■ Brief ■
Your response should contain every line from the data below that holds the string "Resolve".

■ Records for processing ■
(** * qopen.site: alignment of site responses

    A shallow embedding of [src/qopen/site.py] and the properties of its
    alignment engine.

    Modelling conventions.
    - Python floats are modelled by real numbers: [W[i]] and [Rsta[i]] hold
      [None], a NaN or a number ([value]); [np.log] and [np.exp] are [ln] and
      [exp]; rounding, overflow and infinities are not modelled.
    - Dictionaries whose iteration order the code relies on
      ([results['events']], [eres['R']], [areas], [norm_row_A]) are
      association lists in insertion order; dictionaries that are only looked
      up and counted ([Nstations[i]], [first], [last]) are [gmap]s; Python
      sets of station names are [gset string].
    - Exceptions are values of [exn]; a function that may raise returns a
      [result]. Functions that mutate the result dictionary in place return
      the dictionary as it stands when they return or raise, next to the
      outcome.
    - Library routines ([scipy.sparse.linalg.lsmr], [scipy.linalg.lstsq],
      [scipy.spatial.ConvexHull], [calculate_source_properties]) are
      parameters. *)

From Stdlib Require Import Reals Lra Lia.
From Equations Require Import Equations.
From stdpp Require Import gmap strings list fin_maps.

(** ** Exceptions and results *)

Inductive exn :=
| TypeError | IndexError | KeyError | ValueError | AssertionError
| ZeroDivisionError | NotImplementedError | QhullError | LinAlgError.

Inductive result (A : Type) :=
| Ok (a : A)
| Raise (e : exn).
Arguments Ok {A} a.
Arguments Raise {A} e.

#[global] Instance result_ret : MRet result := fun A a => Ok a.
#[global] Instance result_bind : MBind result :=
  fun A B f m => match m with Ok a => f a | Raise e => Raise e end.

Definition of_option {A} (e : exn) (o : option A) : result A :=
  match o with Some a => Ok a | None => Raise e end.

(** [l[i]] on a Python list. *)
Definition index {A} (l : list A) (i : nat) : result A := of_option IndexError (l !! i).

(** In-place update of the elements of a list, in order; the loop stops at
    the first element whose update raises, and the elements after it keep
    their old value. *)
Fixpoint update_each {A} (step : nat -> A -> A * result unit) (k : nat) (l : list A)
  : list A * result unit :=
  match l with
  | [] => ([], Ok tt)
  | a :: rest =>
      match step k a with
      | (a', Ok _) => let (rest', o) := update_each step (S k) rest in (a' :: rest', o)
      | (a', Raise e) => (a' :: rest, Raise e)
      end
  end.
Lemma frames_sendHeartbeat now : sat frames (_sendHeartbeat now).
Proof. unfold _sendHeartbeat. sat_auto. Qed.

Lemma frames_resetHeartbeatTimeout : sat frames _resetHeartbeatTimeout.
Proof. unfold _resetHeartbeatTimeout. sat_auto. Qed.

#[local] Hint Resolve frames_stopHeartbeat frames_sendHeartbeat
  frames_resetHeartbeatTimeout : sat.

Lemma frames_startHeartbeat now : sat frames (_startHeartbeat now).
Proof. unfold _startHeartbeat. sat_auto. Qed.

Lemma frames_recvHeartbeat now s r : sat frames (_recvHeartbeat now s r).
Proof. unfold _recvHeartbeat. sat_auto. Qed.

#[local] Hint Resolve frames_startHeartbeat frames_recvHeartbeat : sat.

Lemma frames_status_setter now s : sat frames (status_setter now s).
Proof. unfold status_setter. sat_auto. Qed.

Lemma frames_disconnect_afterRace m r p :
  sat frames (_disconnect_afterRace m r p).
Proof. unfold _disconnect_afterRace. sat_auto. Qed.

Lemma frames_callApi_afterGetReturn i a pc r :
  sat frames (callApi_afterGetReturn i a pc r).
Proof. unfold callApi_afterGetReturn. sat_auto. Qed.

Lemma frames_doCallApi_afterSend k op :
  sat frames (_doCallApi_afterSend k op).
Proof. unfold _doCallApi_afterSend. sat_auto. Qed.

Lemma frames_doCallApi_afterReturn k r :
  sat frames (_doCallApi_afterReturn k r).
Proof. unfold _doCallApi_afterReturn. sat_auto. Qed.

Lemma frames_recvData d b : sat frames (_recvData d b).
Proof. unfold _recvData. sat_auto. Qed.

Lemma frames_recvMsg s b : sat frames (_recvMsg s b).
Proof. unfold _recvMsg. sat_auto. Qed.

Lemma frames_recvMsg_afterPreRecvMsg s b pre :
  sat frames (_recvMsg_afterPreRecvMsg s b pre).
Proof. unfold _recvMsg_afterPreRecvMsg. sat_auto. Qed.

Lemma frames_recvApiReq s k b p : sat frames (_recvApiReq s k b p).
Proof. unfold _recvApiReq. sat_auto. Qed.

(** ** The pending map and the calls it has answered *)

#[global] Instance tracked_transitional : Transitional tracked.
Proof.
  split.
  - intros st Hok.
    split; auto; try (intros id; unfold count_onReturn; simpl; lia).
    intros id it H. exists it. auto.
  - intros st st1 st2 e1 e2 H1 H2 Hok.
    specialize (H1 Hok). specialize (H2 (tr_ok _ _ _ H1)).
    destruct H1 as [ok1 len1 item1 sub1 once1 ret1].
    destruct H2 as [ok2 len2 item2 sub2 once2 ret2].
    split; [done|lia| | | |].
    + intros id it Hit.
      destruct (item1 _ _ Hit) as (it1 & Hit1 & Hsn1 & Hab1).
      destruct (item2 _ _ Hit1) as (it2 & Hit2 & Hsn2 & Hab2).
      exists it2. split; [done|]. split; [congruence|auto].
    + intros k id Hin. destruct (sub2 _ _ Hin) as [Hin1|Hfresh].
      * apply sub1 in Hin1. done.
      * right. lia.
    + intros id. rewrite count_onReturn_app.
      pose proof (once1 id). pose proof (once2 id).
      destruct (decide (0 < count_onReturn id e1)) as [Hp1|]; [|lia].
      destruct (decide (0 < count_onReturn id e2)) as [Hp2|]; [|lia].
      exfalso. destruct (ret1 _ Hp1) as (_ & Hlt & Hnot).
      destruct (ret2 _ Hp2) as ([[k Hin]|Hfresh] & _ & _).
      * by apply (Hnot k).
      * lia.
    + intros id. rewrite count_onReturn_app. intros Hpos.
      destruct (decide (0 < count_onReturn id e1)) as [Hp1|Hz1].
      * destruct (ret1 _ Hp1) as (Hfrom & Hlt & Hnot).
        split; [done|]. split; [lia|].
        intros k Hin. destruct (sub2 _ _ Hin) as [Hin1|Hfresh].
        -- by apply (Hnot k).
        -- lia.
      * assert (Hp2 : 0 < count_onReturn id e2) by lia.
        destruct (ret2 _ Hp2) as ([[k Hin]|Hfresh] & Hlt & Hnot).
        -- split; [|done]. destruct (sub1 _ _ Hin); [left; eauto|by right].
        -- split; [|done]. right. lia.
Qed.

==

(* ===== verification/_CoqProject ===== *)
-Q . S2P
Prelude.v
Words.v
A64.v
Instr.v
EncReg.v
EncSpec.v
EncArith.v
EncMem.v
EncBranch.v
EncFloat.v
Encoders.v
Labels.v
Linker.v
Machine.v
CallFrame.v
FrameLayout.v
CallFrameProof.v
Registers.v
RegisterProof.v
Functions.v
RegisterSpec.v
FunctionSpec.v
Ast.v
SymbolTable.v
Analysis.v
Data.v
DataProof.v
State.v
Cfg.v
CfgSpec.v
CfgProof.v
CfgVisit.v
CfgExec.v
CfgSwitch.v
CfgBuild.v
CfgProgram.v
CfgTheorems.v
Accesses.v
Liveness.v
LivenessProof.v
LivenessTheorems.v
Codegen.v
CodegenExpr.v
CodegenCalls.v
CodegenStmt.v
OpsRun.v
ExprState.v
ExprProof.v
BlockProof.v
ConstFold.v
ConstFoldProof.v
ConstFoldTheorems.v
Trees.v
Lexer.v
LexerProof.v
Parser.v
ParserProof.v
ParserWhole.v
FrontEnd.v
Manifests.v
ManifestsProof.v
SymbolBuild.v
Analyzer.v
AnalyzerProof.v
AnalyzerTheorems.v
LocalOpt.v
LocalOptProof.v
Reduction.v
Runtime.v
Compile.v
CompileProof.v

■ Answer to this exercise ■
#[local] Hint Resolve frames_stopHeartbeat frames_sendHeartbeat
#[local] Hint Resolve frames_startHeartbeat frames_recvHeartbeat : sat.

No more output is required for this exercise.